Lemma smtp_entries_have_no_plain_name d k :
  Forall smtp_entry d ->
  k = "html" \/ k = "text" \/ k = "subject" ->
  obj_has d k = false.
Proof.
  intros Hd Hk. unfold obj_has.
  induction Hd as [|[k' v] d Hkv Hd IH]; [reflexivity|].
  destruct Hkv as (_ & H1 & H2 & H3).
  cbn [existsb fst] in *. rewrite IH, orb_false_r.
  apply String.eqb_neq. destruct Hk as [-> | [-> | ->]]; assumption.
Qed.

(** X12. [smtpSendMail] always dispatches a flat payload: every value is
    [null] or one into which [serializeArray] would not descend, so none is
    an array or a plain object (nested ones are flattened into bracketed
    keys; a [Date] below the top level is the one object that is kept), and
    no field keeps the name [html], [text] or [subject], which are sent as
    [html_body], [text_body] and [subj]. *)
Theorem smtpSendMail_payload_is_flat :
  forall (email : JSVal) (m : Machine),
    is_undefined email = false ->
    exists d,
      smtpSendMail email m =
        sendRequest "smtp/emails" (JStr "POST") (JObj d) true m /\
      Forall smtp_entry d /\
      obj_has d "html" = false /\
      obj_has d "text" = false /\
      obj_has d "subject" = false.
Proof.
  intros email m Hdef. unfold smtpSendMail. rewrite Hdef.
  eexists. split; [reflexivity|].
  assert (H : forall kvs acc,
             Forall smtp_entry acc ->
             Forall smtp_entry (fold_left smtpSendMail_step kvs acc)).
  { induction kvs as [|kv kvs IH]; intros acc Hacc; cbn; [exact Hacc|].
    apply IH. now apply smtpSendMail_step_entries. }
  specialize (H (own_properties email) [] (Forall_nil _)).
  split; [exact H|].
  repeat split; apply (smtp_entries_have_no_plain_name _ _ H); auto.
Qed.

(** ** The legacy module *)

Lemma obj_get_app_fresh (o : JSObject) (k : string) (v : JSVal) :
  obj_has o k = false -> obj_get (o ++ [(k, v)])%list k = v.
Proof.
  unfold obj_has. induction o as [|[k' v'] o IH]; cbn [existsb app obj_get fst].
  - intros _. now rewrite String.eqb_refl.
  - intros H. apply orb_false_iff in H. destruct H as [Hk Ho].
    rewrite Hk. exact (IH Ho).
Qed.

(** A property that was assigned is read back. *)
Lemma obj_get_set_same (o : JSObject) (k : string) (v : JSVal) :
  obj_get (obj_set o k v) k = v.
Proof.
  unfold obj_set. destruct (obj_has o k) eqn:Hhas.
  - unfold obj_has in Hhas.
    induction o as [|[k' v'] o IH]; [discriminate|].
    cbn [existsb fst obj_replace] in *.
    destruct (k' =? k)%string eqn:Hk; cbn [obj_get].
    + now rewrite String.eqb_refl.
    + rewrite Hk. exact (IH Hhas).
  - destruct (array_index k) as [i|]; [|now apply obj_get_app_fresh].
    unfold obj_has in Hhas.
    induction o as [|[k' v'] o IH]; cbn [obj_insert_index obj_get].
    + now rewrite String.eqb_refl.
    + cbn [existsb fst] in Hhas. apply orb_false_iff in Hhas.
      destruct Hhas as [Hk Ho].
      destruct (array_index k') as [j|]; [destruct (j <? i)%N|];
        cbn [obj_get]; rewrite ?String.eqb_refl, ?Hk; auto.
Qed.

(** The other properties are as they were. *)
Lemma obj_get_set_other (o : JSObject) (k k' : string) (v : JSVal) :
  k' <> k -> obj_get (obj_set o k v) k' = obj_get o k'.
Proof.
  intros Hne. apply String.eqb_neq in Hne.
  assert (Hne' : (k =? k')%string = false)
    by (rewrite String.eqb_sym; exact Hne).
  unfold obj_set. destruct (obj_has o k).
  - induction o as [|[k0 v0] o IH]; [reflexivity|]. cbn [obj_replace].
    destruct (k0 =? k)%string eqn:Hk; cbn [obj_get].
    + apply String.eqb_eq in Hk. subst k0. now rewrite Hne'.
    + now rewrite IH.
  - destruct (array_index k) as [i|].
    + induction o as [|[k0 v0] o IH]; cbn [obj_insert_index obj_get].
      * now rewrite Hne'.
      * destruct (array_index k0) as [j|]; [destruct (j <? i)%N|];
          cbn [obj_get]; rewrite ?Hne', ?IH; reflexivity.
    + induction o as [|[k0 v0] o IH]; cbn [app obj_get].
      * now rewrite Hne'.
      * now rewrite IH.
Qed.

(** The legacy [sendRequest], step by step. *)
Lemma legacy_sendRequest_unfold path method data useToken m :
  Legacy.sendRequest path method data useToken m =
  match Buffer_byteLength (JSON_stringify data) with
  | Throw e => (Throw e, m)
  | Ok len =>
      match (if useToken then js_length (Legacy.TOKEN m) else Ok JUndefined) with
      | Throw e => (Throw e, m)
      | Ok l =>
          Legacy.axios
            {| method := if is_undefined method then JStr "POST" else method;
               url := Legacy.API_URL ++ "/" ++ path;
               data := data;
               headers :=
                 if useToken && truthy l
                 then [ ("Content-Type", JStr "application/json");
                        ("Content-Length", len);
                        ("Authorization",
                         JStr ("Bearer " ++ ToString (Legacy.TOKEN m))) ]
                 else plain_headers len |} m
      end
  end.
Proof.
  unfold Legacy.sendRequest, Legacy.has_length, Legacy.read, bind, lift, ret.
  destruct (Buffer_byteLength (JSON_stringify data)) as [len|e]; [|reflexivity].
  destruct useToken; [|reflexivity].
  destruct (js_length (Legacy.TOKEN m)) as [l|e]; [|reflexivity].
  destruct (truthy l); reflexivity.
Qed.

Lemma legacy_axios_unfold r m :
  Legacy.axios r m =
  let (latency, result) := axios_request (Legacy.trace m) (Legacy.clock m) r in
  (match result with
   | Resolved body => Ok body
   | Failed reason => Throw (Rejected reason)
   end,
   {| Legacy.API_USER_ID := Legacy.API_USER_ID m;
      Legacy.API_SECRET := Legacy.API_SECRET m;
      Legacy.TOKEN := Legacy.TOKEN m;
      Legacy.TOKEN_STORAGE := Legacy.TOKEN_STORAGE m;
      Legacy.clock := Legacy.clock m + latency;
      Legacy.trace := (Legacy.trace m ++ [EvRequest r])%list |}).
Proof.
  unfold Legacy.axios.
  destruct (axios_request _ _ _) as [latency [body|reason]]; reflexivity.
Qed.

(** X13. A dispatch of the legacy module never fetches or replaces the
    token: the credentials, [TOKEN] and the token cache are as they were,
    and at most one request is sent.  The token obtained by [init] or
    [getToken] is used as long as the module lives. *)
Theorem legacy_dispatch_never_refreshes :
  forall (path : string) (method data : JSVal) (useToken : bool)
         (m : Legacy.Machine),
    let m' := snd (Legacy.sendRequest path method data useToken m) in
    legacy_variables m' = legacy_variables m /\
    fetches (Legacy.trace m') = fetches (Legacy.trace m) /\
    (requests (Legacy.trace m') <= S (requests (Legacy.trace m)))%nat.
Proof.
  intros path method data useToken m. cbv zeta.
  rewrite legacy_sendRequest_unfold.
  destruct (Buffer_byteLength (JSON_stringify data)) as [len|e];
    [destruct (if useToken then _ else _) as [l|e]|];
    rewrite ?legacy_axios_unfold;
    try destruct (axios_request _ _ _) as [latency result];
    cbn [snd legacy_variables Legacy.API_USER_ID Legacy.API_SECRET Legacy.TOKEN
         Legacy.TOKEN_STORAGE Legacy.trace];
    rewrite ?fetches_app, ?requests_app; cbn; repeat split; lia.
Qed.

(** X14. What an authorized request of the legacy module carries depends on
    [TOKEN] alone: a token with a truthy [length] is sent as a bearer
    token; an empty token sends the request all the same, without
    [Authorization] header; a token that is [undefined] or [null] makes the
    call throw a [TypeError] before anything is sent. *)
Theorem legacy_authorization_follows_TOKEN :
  forall (path : string) (method : JSVal) (payload : JSObject)
         (m : Legacy.Machine),
    match js_length (Legacy.TOKEN m) with
    | Throw _ =>
        Legacy.sendRequest path method (JObj payload) true m =
        (Throw TypeError, m)
    | Ok len =>
        exists r,
          Legacy.trace (snd (Legacy.sendRequest path method (JObj payload) true m))
            = (Legacy.trace m ++ [EvRequest r])%list /\
          url r = ("https://api.sendpulse.com/" ++ path)%string /\
          data r = JObj payload /\
          obj_has (headers r) "Authorization" = truthy len /\
          (truthy len = true ->
           obj_get (headers r) "Authorization" =
             JStr ("Bearer " ++ ToString (Legacy.TOKEN m)))
    end.
Proof.
  intros path method payload m. rewrite legacy_sendRequest_unfold.
  destruct (byteLength_object payload) as [n ->].
  destruct (js_length (Legacy.TOKEN m)) as [len|e] eqn:Hlen.
  - rewrite legacy_axios_unfold.
    destruct (axios_request _ _ _) as [latency result].
    eexists. cbn [snd Legacy.trace andb].
    split; [reflexivity|]. cbn [url data headers].
    split; [reflexivity|]. split; [reflexivity|].
    destruct (truthy len); split; try reflexivity; discriminate.
  - destruct (Legacy.TOKEN m); try discriminate;
      cbn [js_length] in Hlen; injection Hlen as <-; reflexivity.
Qed.
(** X16: With the mail credential read (the entry is found and every byte
    read from it is below 0x80) but the server, the port, the user name or
    the audience's recipients unresolved, [send_email] raises its
    BusinessException after the credential lookup and opens no session. *)
Theorem send_email_missing_parameter (w : world)
    (user_type subject content : string) (attachment_name : option string)
    (file : option DataFrame) (name : string) (contents : WinCredential)
    (t : trace) :
  read_config_value "email_credential_name" (config w) = Some (PyStr name) →
  cred_store w !! name = Some contents →
  Forall seven_bit (bytes_read contents) →
  read_config_value "email_server_name" (config w) = None
  ∨ read_config_value "email_port" (config w) = None
  ∨ UserName contents = None
  ∨ read_config_value (recipients_key user_type) (config w) = None →
  send_email w user_type subject content attachment_name file t
  = (Raise no_email_parameters, t ++ [EvCredRead (Some name) true; EvCredFree])
  ∧ is_business no_email_parameters = true.
Proof.
  intros Hname Hstore Hbytes Hmissing. split; [|reflexivity].
  unfold send_email, bind. rewrite Hname.
  rewrite (get_generic_credential_found _ _ contents) by done. simpl.
  unfold recipients_key in Hmissing.
  destruct (read_config_value "email_server_name" (config w)); [|done].
  destruct (read_config_value "email_port" (config w)); [|done].
  destruct (UserName contents); [|done].
  destruct (bool_decide (user_type = "business"));
    destruct Hmissing as [?|[?|[?|Hto]]]; try discriminate; by rewrite Hto.
Qed.

Lemma send_email_missing_parameter_witness :
  send_email (Fixture.world_without "technical_users") "technical"
             technical_subject (failure_content login_rejected) None None []
  = (Raise no_email_parameters, [] ++ [EvCredRead (Some "Gmail") true; EvCredFree])
  ∧ is_business no_email_parameters = true.
Proof.
  apply (send_email_missing_parameter (Fixture.world_without "technical_users")
           "technical" technical_subject (failure_content login_rejected) None None
           "Gmail"
           (Fixture.entry (Some "bot@gmail.com") Fixture.blob_pw)).
  - evaluate.
  - evaluate.
  - decided.
  - right. right. right. evaluate.
Defined.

== == ==

*Task directions:*
Please transcribe exactly the lines above from the line that has "intros path method data" up to and including the line that has "(** X14. What"; no other line belongs in the answer.

*Written solution:*
  intros path method data useToken m. cbv zeta.
  rewrite legacy_sendRequest_unfold.
  destruct (Buffer_byteLength (JSON_stringify data)) as [len|e];
    [destruct (if useToken then _ else _) as [l|e]|];
    rewrite ?legacy_axios_unfold;
    try destruct (axios_request _ _ _) as [latency result];
    cbn [snd legacy_variables Legacy.API_USER_ID Legacy.API_SECRET Legacy.TOKEN
         Legacy.TOKEN_STORAGE Legacy.trace];
    rewrite ?fetches_app, ?requests_app; cbn; repeat split; lia.
Qed.

(** X14. What an authorized request of the legacy module carries depends on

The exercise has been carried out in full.